▶ **DATA PROVIDED**:
.....

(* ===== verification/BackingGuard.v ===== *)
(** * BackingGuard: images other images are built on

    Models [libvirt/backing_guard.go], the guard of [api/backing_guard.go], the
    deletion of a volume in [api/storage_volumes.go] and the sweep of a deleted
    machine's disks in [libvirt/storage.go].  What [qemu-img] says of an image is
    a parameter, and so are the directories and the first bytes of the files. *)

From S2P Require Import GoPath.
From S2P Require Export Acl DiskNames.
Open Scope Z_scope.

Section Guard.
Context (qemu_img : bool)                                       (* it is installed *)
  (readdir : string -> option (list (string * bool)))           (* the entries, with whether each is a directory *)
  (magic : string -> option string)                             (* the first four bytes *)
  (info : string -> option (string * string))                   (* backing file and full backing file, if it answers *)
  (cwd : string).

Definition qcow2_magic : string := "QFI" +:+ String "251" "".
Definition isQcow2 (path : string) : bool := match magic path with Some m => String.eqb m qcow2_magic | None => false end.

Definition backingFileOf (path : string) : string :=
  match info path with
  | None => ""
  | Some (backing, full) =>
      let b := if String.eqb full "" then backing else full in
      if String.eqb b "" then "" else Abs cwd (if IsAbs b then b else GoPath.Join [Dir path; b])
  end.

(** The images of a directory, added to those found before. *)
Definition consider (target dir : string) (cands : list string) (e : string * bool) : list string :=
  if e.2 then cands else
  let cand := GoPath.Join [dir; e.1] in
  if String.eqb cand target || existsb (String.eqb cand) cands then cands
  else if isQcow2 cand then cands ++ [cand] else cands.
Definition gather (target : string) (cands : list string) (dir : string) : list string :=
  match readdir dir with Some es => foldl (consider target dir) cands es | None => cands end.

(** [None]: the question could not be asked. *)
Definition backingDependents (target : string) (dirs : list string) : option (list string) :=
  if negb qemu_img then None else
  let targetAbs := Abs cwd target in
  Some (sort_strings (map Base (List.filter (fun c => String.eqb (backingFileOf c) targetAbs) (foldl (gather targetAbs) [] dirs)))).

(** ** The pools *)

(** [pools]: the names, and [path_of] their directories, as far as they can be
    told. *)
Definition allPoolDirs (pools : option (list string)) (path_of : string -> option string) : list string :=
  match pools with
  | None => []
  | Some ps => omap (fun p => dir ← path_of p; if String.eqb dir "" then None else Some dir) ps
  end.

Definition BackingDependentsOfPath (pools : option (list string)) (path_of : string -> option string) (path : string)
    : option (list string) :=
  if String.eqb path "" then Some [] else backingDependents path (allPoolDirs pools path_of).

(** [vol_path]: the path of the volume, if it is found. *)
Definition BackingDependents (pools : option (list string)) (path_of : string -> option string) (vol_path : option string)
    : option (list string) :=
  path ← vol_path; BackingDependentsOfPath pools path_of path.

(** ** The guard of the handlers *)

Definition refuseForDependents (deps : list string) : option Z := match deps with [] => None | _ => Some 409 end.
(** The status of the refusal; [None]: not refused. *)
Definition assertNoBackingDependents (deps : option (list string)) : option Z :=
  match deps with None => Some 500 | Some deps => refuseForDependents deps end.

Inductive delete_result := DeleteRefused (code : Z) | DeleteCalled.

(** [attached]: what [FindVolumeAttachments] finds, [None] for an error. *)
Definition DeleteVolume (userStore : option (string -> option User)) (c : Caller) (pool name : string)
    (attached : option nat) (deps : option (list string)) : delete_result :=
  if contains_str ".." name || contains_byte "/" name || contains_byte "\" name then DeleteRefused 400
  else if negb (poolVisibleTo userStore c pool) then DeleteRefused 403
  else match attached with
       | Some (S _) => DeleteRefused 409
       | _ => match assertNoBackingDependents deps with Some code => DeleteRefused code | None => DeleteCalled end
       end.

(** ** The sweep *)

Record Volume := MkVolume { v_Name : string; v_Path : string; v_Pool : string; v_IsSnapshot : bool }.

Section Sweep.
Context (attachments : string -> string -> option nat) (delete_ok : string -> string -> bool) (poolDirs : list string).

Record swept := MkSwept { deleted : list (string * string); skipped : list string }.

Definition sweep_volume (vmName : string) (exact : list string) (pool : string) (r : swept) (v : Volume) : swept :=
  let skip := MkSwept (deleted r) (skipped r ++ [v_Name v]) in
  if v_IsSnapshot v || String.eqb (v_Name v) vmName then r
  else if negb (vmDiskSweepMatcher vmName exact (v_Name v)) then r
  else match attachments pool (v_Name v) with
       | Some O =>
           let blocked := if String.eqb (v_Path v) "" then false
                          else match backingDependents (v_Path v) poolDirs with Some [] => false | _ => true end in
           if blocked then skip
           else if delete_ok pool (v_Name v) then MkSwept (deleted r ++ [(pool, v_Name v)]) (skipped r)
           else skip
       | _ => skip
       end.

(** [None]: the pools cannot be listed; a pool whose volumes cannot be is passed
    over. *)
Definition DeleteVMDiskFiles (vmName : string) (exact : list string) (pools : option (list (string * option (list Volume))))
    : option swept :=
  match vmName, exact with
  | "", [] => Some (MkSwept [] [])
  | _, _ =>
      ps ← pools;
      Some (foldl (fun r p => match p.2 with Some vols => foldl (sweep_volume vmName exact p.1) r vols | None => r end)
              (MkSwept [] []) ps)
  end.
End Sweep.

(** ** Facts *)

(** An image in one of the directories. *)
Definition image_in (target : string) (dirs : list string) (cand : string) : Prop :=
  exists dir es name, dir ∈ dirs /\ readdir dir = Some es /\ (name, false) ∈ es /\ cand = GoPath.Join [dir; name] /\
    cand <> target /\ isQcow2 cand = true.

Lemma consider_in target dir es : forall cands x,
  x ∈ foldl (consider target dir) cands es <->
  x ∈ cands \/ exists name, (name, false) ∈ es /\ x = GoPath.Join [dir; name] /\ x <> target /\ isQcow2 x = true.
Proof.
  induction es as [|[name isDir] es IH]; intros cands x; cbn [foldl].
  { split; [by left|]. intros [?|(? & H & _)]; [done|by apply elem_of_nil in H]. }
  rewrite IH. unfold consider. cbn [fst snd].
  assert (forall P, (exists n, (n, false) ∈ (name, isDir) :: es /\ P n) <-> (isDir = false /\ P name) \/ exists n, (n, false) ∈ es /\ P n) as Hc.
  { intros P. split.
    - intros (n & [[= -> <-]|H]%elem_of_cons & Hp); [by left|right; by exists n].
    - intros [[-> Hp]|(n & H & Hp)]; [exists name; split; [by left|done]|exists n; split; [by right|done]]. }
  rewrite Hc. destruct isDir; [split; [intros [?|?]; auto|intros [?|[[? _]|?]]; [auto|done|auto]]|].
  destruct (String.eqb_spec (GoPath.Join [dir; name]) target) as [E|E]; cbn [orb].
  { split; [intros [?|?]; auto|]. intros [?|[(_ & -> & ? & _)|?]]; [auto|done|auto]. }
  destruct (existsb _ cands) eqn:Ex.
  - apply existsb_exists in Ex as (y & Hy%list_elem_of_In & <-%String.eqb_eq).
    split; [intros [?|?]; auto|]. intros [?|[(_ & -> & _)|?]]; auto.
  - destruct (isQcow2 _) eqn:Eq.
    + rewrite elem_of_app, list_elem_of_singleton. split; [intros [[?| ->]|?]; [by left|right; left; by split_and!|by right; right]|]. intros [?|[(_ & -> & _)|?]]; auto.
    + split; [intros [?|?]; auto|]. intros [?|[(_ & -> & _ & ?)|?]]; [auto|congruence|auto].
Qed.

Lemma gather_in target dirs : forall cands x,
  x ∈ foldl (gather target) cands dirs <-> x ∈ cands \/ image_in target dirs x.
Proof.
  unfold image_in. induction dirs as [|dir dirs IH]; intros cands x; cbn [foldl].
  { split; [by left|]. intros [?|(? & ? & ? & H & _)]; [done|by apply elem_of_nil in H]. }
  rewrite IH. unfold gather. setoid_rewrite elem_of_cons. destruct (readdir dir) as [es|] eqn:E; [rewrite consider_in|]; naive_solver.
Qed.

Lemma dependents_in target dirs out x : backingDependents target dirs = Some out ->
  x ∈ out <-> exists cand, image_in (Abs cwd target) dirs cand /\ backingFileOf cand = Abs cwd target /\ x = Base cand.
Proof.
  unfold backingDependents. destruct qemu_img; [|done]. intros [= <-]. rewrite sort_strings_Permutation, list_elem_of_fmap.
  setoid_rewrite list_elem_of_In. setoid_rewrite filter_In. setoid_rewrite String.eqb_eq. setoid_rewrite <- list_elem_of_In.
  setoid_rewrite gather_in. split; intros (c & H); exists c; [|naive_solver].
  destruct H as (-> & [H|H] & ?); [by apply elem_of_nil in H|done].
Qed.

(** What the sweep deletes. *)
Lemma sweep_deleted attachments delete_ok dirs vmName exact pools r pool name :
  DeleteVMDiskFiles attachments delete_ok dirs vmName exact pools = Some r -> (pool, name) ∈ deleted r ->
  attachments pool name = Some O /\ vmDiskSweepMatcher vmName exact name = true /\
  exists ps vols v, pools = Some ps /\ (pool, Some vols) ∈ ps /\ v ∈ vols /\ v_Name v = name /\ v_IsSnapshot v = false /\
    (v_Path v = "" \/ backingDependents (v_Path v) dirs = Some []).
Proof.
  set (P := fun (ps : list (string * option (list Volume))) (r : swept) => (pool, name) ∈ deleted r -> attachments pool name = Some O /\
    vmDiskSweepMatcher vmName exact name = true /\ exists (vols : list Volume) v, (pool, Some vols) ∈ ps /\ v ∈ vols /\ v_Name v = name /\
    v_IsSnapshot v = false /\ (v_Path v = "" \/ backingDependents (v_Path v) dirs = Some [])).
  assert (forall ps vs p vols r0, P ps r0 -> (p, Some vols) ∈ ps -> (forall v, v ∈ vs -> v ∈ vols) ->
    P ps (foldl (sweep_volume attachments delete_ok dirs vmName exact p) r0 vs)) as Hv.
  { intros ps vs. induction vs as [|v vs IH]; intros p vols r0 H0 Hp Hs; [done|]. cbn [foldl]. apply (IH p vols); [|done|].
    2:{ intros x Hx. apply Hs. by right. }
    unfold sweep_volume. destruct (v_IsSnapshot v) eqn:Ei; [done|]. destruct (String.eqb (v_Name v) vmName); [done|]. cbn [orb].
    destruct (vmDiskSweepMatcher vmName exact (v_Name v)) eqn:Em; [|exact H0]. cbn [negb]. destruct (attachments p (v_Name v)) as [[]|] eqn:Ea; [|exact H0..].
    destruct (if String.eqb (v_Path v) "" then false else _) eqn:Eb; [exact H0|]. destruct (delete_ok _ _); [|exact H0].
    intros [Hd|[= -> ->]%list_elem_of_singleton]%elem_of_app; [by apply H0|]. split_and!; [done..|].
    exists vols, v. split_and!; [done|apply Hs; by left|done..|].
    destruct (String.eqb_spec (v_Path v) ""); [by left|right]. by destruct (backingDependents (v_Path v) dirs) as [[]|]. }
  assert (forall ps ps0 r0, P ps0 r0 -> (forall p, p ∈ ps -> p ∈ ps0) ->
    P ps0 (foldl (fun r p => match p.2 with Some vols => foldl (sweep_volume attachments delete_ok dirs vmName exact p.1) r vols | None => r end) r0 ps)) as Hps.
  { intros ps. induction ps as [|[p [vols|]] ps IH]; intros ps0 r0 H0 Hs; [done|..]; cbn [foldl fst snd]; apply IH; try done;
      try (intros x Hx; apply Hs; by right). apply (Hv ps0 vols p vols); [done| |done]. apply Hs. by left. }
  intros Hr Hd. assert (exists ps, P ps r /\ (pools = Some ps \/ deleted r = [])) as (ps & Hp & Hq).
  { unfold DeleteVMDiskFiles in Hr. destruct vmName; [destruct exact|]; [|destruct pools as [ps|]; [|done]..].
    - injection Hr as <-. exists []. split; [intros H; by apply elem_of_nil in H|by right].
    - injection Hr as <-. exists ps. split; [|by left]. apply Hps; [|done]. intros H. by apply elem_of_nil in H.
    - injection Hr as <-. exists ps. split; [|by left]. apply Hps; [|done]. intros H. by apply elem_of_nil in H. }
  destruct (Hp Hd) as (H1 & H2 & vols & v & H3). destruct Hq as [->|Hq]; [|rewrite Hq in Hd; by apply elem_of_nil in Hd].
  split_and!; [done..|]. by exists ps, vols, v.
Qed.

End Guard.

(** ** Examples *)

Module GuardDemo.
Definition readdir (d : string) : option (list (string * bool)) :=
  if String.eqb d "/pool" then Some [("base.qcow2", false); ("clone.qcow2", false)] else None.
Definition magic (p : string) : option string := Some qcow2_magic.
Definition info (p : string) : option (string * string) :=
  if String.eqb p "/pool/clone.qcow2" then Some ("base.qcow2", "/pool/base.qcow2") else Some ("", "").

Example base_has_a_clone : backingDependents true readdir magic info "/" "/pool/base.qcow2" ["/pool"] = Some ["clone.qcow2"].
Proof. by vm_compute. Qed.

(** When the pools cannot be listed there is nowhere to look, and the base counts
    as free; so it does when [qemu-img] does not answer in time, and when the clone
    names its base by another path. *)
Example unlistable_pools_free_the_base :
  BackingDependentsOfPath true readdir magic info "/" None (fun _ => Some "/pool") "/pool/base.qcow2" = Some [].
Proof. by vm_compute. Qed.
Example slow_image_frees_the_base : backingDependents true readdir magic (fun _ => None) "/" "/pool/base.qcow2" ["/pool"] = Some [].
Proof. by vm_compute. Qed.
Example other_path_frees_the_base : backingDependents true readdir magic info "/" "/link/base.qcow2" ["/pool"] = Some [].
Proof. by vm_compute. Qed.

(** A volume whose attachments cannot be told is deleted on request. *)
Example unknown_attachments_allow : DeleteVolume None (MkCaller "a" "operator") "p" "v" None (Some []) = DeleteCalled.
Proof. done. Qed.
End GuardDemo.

.....

▶ **HOW TO COMPLETE THIS TASK**:
Given the data above, transcribe exactly the lines from the one containing "p vols); [|done|]." down to the one containing "as [ps|]; [|done]..].", and no others.

▶ **TASK RESULT**:
  { intros ps vs. induction vs as [|v vs IH]; intros p vols r0 H0 Hp Hs; [done|]. cbn [foldl]. apply (IH p vols); [|done|].
    2:{ intros x Hx. apply Hs. by right. }
    unfold sweep_volume. destruct (v_IsSnapshot v) eqn:Ei; [done|]. destruct (String.eqb (v_Name v) vmName); [done|]. cbn [orb].
    destruct (vmDiskSweepMatcher vmName exact (v_Name v)) eqn:Em; [|exact H0]. cbn [negb]. destruct (attachments p (v_Name v)) as [[]|] eqn:Ea; [|exact H0..].
    destruct (if String.eqb (v_Path v) "" then false else _) eqn:Eb; [exact H0|]. destruct (delete_ok _ _); [|exact H0].
    intros [Hd|[= -> ->]%list_elem_of_singleton]%elem_of_app; [by apply H0|]. split_and!; [done..|].
    exists vols, v. split_and!; [done|apply Hs; by left|done..|].
    destruct (String.eqb_spec (v_Path v) ""); [by left|right]. by destruct (backingDependents (v_Path v) dirs) as [[]|]. }
  assert (forall ps ps0 r0, P ps0 r0 -> (forall p, p ∈ ps -> p ∈ ps0) ->
    P ps0 (foldl (fun r p => match p.2 with Some vols => foldl (sweep_volume attachments delete_ok dirs vmName exact p.1) r vols | None => r end) r0 ps)) as Hps.
  { intros ps. induction ps as [|[p [vols|]] ps IH]; intros ps0 r0 H0 Hs; [done|..]; cbn [foldl fst snd]; apply IH; try done;
      try (intros x Hx; apply Hs; by right). apply (Hv ps0 vols p vols); [done| |done]. apply Hs. by left. }
  intros Hr Hd. assert (exists ps, P ps r /\ (pools = Some ps \/ deleted r = [])) as (ps & Hp & Hq).
  { unfold DeleteVMDiskFiles in Hr. destruct vmName; [destruct exact|]; [|destruct pools as [ps|]; [|done]..].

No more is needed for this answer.